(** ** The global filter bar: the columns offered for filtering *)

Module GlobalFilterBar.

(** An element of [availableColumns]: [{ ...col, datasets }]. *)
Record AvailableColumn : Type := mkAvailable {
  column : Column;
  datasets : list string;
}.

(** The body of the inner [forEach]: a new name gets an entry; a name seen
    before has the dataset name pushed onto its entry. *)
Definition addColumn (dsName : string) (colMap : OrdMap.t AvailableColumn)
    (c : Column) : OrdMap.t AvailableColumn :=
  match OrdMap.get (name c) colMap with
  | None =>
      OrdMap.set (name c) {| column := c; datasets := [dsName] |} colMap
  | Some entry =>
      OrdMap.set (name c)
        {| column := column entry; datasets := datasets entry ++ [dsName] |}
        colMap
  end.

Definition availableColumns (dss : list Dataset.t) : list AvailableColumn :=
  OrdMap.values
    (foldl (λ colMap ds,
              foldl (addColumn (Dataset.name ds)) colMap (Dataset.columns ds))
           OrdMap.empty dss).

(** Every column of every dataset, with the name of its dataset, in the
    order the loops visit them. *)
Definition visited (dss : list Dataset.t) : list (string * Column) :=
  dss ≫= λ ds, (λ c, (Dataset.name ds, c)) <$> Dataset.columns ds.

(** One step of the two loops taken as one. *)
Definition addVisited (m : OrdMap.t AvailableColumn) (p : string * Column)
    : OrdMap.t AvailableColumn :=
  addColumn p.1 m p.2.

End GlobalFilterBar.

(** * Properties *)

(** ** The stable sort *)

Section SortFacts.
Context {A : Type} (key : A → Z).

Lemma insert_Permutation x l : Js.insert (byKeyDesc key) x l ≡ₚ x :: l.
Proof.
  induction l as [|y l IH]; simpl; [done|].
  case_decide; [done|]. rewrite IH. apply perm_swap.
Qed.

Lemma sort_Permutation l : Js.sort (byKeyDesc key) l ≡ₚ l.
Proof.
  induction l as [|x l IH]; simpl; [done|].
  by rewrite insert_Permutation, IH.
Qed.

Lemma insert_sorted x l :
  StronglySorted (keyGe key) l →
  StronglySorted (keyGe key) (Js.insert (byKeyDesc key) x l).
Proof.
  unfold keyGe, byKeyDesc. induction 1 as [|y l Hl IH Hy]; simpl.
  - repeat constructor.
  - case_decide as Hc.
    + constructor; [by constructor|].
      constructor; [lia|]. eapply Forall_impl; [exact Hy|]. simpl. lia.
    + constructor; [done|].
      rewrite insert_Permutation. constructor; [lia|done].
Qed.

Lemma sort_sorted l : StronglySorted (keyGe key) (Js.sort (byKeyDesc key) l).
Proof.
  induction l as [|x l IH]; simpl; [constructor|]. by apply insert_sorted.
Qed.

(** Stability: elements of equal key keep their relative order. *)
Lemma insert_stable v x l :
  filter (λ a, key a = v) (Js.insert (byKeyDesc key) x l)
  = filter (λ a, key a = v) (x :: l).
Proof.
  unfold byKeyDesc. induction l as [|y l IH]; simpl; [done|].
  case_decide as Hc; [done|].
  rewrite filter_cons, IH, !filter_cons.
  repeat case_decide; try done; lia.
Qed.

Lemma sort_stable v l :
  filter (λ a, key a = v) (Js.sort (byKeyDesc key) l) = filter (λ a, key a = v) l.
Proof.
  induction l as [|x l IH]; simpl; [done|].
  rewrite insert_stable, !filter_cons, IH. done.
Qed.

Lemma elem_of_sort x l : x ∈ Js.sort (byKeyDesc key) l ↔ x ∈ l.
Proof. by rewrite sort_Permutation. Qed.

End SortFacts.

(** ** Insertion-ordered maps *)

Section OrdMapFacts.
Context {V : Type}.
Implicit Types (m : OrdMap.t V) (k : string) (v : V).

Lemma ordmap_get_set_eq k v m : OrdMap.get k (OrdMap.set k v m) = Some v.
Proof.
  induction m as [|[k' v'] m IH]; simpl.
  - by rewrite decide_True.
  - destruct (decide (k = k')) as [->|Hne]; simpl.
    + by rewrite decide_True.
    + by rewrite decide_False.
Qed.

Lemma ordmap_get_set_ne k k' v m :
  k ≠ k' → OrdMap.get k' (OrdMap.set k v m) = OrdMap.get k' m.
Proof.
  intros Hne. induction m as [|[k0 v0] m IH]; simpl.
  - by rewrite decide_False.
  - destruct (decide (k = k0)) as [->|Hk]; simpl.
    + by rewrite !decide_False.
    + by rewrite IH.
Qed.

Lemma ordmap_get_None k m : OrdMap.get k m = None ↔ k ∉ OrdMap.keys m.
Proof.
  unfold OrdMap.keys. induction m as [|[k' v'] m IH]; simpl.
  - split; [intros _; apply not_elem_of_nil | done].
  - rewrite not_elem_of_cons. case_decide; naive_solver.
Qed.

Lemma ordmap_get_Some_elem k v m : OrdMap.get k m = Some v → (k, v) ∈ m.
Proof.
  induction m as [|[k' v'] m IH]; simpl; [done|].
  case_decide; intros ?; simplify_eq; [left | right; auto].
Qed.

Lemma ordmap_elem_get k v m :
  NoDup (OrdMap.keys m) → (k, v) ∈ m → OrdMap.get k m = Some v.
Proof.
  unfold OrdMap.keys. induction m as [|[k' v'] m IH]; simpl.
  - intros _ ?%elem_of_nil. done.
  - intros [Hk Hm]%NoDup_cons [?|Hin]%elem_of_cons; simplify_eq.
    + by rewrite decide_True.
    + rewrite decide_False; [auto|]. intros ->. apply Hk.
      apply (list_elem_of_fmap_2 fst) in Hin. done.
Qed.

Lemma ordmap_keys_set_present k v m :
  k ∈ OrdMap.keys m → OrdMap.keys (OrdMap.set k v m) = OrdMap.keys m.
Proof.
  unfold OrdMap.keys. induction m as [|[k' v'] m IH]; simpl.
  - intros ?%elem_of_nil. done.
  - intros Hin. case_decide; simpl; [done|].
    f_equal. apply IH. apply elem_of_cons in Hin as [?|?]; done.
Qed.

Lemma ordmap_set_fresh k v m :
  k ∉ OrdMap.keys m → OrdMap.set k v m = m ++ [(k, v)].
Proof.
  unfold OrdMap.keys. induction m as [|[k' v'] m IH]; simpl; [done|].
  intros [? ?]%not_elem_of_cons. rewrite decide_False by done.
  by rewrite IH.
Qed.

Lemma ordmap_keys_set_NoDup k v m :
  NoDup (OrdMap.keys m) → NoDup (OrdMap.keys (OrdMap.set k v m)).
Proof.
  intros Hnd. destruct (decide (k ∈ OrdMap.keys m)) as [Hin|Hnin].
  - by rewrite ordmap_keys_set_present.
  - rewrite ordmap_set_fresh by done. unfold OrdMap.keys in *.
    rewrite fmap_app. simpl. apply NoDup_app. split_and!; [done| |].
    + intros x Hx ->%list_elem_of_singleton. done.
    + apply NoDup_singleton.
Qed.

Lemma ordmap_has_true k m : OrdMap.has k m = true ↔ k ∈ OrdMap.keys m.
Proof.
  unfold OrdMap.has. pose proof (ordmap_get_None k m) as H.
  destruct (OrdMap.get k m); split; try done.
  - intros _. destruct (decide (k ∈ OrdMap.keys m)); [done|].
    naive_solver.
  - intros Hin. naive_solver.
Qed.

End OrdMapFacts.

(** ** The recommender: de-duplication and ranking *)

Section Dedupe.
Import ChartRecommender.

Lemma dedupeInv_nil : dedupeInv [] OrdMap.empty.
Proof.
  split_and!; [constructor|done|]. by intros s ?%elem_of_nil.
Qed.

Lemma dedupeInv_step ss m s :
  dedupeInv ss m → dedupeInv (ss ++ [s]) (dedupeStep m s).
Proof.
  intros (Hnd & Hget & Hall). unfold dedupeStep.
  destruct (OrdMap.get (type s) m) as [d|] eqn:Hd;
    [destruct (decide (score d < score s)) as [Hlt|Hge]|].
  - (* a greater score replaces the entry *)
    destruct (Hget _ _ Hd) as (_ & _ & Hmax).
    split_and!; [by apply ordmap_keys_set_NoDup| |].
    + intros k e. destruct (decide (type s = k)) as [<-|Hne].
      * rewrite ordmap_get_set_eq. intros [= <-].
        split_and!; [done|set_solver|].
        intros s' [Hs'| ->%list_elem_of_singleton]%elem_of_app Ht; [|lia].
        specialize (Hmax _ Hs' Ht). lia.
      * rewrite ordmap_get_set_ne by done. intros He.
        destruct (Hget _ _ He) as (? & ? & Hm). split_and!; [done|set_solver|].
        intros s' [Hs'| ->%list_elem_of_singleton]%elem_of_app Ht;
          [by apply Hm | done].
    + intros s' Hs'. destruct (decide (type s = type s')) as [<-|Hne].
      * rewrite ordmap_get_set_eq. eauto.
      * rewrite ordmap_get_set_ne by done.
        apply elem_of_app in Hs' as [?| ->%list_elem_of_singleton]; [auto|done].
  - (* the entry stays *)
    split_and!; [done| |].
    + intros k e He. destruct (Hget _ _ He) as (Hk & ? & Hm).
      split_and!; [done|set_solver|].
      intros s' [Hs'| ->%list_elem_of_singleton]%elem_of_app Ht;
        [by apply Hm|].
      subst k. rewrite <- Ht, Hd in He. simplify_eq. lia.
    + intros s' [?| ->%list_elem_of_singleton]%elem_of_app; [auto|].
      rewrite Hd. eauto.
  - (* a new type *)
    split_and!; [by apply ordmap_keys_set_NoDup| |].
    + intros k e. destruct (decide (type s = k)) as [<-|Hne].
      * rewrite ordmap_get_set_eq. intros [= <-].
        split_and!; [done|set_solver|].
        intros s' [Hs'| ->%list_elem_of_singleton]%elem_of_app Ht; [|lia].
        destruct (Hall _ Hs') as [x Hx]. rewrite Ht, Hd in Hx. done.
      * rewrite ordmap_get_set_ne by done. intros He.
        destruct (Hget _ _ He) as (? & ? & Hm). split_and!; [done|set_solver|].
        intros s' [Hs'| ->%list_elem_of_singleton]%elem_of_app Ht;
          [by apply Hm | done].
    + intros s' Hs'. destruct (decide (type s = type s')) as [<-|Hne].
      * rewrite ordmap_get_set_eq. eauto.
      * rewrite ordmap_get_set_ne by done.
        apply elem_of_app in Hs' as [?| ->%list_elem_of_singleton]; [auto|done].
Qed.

> [Work instruction]: The lines to copy are those above that contain the string "foldl".

> [Task answer]:
    (foldl (λ colMap ds,
              foldl (addColumn (Dataset.name ds)) colMap (Dataset.columns ds))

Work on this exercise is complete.